Dataset entries
<<<<

(** * AmbianceApp: the multi-track mixing and fade-timer engine

    A shallow embedding of the two native audio engines
    (android/.../AmbianceAudioEngineModule.java and
    ios/AmbianceAudioEngine/AmbianceAudioEngine.swift) and of the TypeScript
    bridge in front of them (src/audio/NativeAudioBridge.ts), followed by the
    properties of the engine that the design document states.

    Modelling conventions.
    - The finite values of a Java [float]/[double], a Swift [Float]/[Double]
      and a JS [number] are idealised as exact rationals [Q]: no rounding.
      Equality of computed gains is therefore [Qeq] ([==]).  The engine
      states, the histories and the bridge calls of this model carry finite
      numbers only.  What the comparisons and the clamps of the code do with
      the other values (NaN, the infinities) is written out on [number]: the
      bridge's guards, [AudioEngineUtils] and the clamp of the Android
      engine.
    - Java [long] is [Z] with the 64-bit wrap-around written out ([wrap64]).
    - [HashMap], Swift dictionaries: [gmap string _].  The loops over their
      entries touch one entry per iteration and read nothing of the others,
      so they are written as maps over the entries.
    - A native method is a function from the engine state to the new state
      and the value its promise is settled with.  [Log], [print] and
      [sendEvent] only produce output and are left out.
    - The platform is part of the state: the wall clock ([now]), the asset
      catalogue ([assets]) and the platform players themselves.  Dispatching
      to other threads/queues is modelled as running the block at once.
    - [saveScene] reads the track configuration and writes the platform's
      preference store; it does not change the engine and is modelled on its
      own ([Scenes]), as is the bridge's listener registry ([Listeners]).
      The bridge's read-only queries are left out. *)

From Stdlib Require Import QArith Qminmax Lqa ZArith Lia List HexString.
From stdpp Require Import gmap strings pretty.
Import ListNotations.
Open Scope Q_scope.

(** ** Numbers *)

Definition Qltb (x y : Q) : bool := negb (Qle_bool y x).

(** [Math.max(0.0f, Math.min(1.0f, volume))], [max(0.0, min(1.0, volume))],
    of a finite [volume] *)
Definition clampVolume (volume : Q) : Q := Qmax 0 (Qmin 1 volume).

(** [Math.max(-1.0f, Math.min(1.0f, pan))], [max(-1.0, min(1.0, pan))], of a
    finite [pan] *)
Definition clampPan (pan : Q) : Q := Qmax (-1) (Qmin 1 pan).

(** All values of a Java [float] and of a JS [number]: the finite ones, the
    two infinities and NaN. *)
Inductive number : Type :=
| Finite (q : Q)
| PosInf
| NegInf
| NaN.

Module Float.

(** [x < y]: false as soon as one side is NaN. *)
Definition ltb (x y : number) : bool :=
  match x with
  | NaN => false
  | PosInf => false
  | NegInf => match y with Finite _ | PosInf => true | NegInf | NaN => false end
  | Finite a =>
      match y with
      | Finite b => Qltb a b
      | PosInf => true
      | NegInf | NaN => false
      end
  end.
(** Item 22 of the album reaches the buffer at 24/10, while the relay
    of item 21 (from 22/10 to 32/10) is in flight. *)
Lemma item_during_the_relay_witness :
  let env := demo_env storage_up in
  let lat := slow_gate 1 in
  let s := settle env lat 3 (arriving collecting_world late_item) in
  let s' := settle env lat 7 s in
  inbox s = [((19 # 10)%Q, album_item 1 10 "album" 22)]
  /\ drains_of "album" (trace (world s')) = [[21]; [21; 22]]
  /\ session_message_ids (ud 1 (world s')) = Some [501; 502; 1021; 1021; 1022].
Proof.
  intros env lat s s'.
  assert ("album" <> "") as Hname by discriminate.
  assert (collecting_at 1 10 "album" collecting_world (now (world s)) [21] s) as Hc.
  { repeat split; try discriminate. exists 0%nat. repeat split. }
  assert (inbox s = [((19 # 10)%Q, album_item 1 10 "album" 22)]) as Hin by reflexivity.
  assert (member_at env 1 (later (now (world s)) (19 # 10))) as Hgate.
  { exists MEMBER. by split. }
  destruct (item_during_the_relay_is_relayed_twice env lat 1 10 "album" Hname
              collecting_world (now (world s)) [21] (19 # 10)%Q 22 [1021] s
              Hc Hin Hgate eq_refl)
    as (_ & Hdr & _ & _ & _ & Hrelay).
  - vm_compute. reflexivity.
  - vm_compute. reflexivity.
  - vm_compute. reflexivity.
  - split; [exact Hin|]. split; [exact Hdr|]. exact (proj1 (proj2 Hrelay)).
Defined.

(** User 1 sends two files on their own, at times 1 and 3. *)
Lemma lone_files_witness :
  let env := demo_env storage_up in
  let s := arriving collecting_world (lone_files 1 10 demo_files) in
  let s' := settle env steady_answers (5 * length demo_files) s in
  snd <$> one_by_one env steady_answers 1 10 0%Q demo_files = Some [1031; 1032]
  /\ session_message_ids (ud 1 (world s')) = Some [501; 502; 1031; 1032]
  /\ default 0 (session_file_count (ud 1 (world s'))) = 4.
Proof.
  intros env s s'.
  assert (at_rest 1 0%Q s) as Hrest by (by repeat split).
  destruct (lone_files_join_in_order env steady_answers 1 10 demo_files 0%Q _ _ s
              Hrest eq_refl eq_refl) as (_ & _ & _ & Hids & Hcount).
  split; [reflexivity|]. split; [|exact Hcount].
  change (session_message_ids (ud 1 (world s'))) with (Some [501; 502; 1031; 1032]).
  reflexivity.
Defined.

(** ** When the gate is asked *)

Section GateCensus.

Variable env : Env.

Lemma gate_calls_emit e w :
  gate_calls (trace (emit e w))
  = gate_calls (trace w) ++ match e with GateCall u => [u] | _ => [] end.
Proof.
  unfold gate_calls. cbn [trace emit]. rewrite omap_app. f_equal. by destruct e.
Qed.

Ltac no_gate :=
  repeat first
    [ reflexivity
    | progress cbn [trace emit set_ud set_user_data set_files set_store
                    set_bot_data set_job_queue set_now run_once remove_jobs_by_name]
    | rewrite gate_calls_snoc by done
    | case_match ].

Lemma gate_calls_is_user_in_group user_id w :
  gate_calls (trace (is_user_in_group env user_id w).2)
  = gate_calls (trace w) ++ [user_id].
Proof.
  unfold is_user_in_group. cbn [now emit].
  destruct (get_chat_member env (now w) user_id); cbn [snd].
  - by rewrite gate_calls_emit.
  - by rewrite gate_calls_emit, gate_calls_emit, !app_nil_r.
Qed.

Lemma gate_calls_require_group_membership func user_id chat_id cb w :
  (forall w0, gate_calls (trace (func user_id w0)) = gate_calls (trace w0)) ->
  gate_calls (trace (require_group_membership env func (Some user_id) chat_id cb w))
  = gate_calls (trace w) ++ [user_id].
Proof.
  intros Hfunc. unfold require_group_membership.
  pose proof (gate_calls_is_user_in_group user_id w) as Hg.
  destruct (is_user_in_group env user_id w) as [ok w0]. cbn [snd] in Hg.
  destruct ok; [by rewrite Hfunc|].
  destruct cb; by rewrite gate_calls_emit, !app_nil_r.
Qed.

Lemma gate_calls_start user_id chat_id ty args w :
  gate_calls (trace (start env (Some user_id) chat_id ty args w))
  = gate_calls (trace w)
    ++ (if Py.truthy (head args) && is_private ty then [user_id] else []).
Proof.
  unfold start. cbv zeta. rewrite ud_set_ud.
  cbn [pending_share_id empty_user_data].
  destruct (Py.truthy (head args)) eqn:Htruthy.
  2: { cbn [andb]. rewrite gate_calls_emit. by rewrite !app_nil_r. }
  destruct (head args) as [sid|]; [|done].
  rewrite Htruthy. cbn [negb andb].
  destruct (is_private ty); cbn [negb].
  2: { rewrite gate_calls_emit. by rewrite !app_nil_r. }
  pose proof (gate_calls_is_user_in_group user_id (set_ud user_id empty_user_data w))
    as Hg.
  destruct (is_user_in_group env user_id (set_ud user_id empty_user_data w))
    as [ok w0]. cbn [snd] in Hg.
  change (trace (set_ud user_id empty_user_data w)) with (trace w) in Hg.
  destruct ok.
  - rewrite gate_calls_emit, gate_calls_show_shared_files_page.
    change (gate_calls (trace (emit (Send (ToChat chat_id) MsgVerified) w0)) ++ []
            = gate_calls (trace w) ++ [user_id]).
    by rewrite gate_calls_emit, !app_nil_r.
  - rewrite gate_calls_emit.
    change (gate_calls (trace w0) ++ [] = gate_calls (trace w) ++ [user_id]).
    by rewrite app_nil_r.
Qed.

>>>>

__Task goal__:
As the answer, set down only the lines from the data above between the one holding "(forall w0, gate_calls" and the one holding "pose proof (gate_calls_is_user_in_group user_id (set_ud", inclusive, exactly as they read.

__Problem solution__:
  (forall w0, gate_calls (trace (func user_id w0)) = gate_calls (trace w0)) ->
  gate_calls (trace (require_group_membership env func (Some user_id) chat_id cb w))
  = gate_calls (trace w) ++ [user_id].
Proof.
  intros Hfunc. unfold require_group_membership.
  pose proof (gate_calls_is_user_in_group user_id w) as Hg.
  destruct (is_user_in_group env user_id w) as [ok w0]. cbn [snd] in Hg.
  destruct ok; [by rewrite Hfunc|].
  destruct cb; by rewrite gate_calls_emit, !app_nil_r.
Qed.

Lemma gate_calls_start user_id chat_id ty args w :
  gate_calls (trace (start env (Some user_id) chat_id ty args w))
  = gate_calls (trace w)
    ++ (if Py.truthy (head args) && is_private ty then [user_id] else []).
Proof.
  unfold start. cbv zeta. rewrite ud_set_ud.
  cbn [pending_share_id empty_user_data].
  destruct (Py.truthy (head args)) eqn:Htruthy.
  2: { cbn [andb]. rewrite gate_calls_emit. by rewrite !app_nil_r. }
  destruct (head args) as [sid|]; [|done].
  rewrite Htruthy. cbn [negb andb].
  destruct (is_private ty); cbn [negb].
  2: { rewrite gate_calls_emit. by rewrite !app_nil_r. }
  pose proof (gate_calls_is_user_in_group user_id (set_ud user_id empty_user_data w))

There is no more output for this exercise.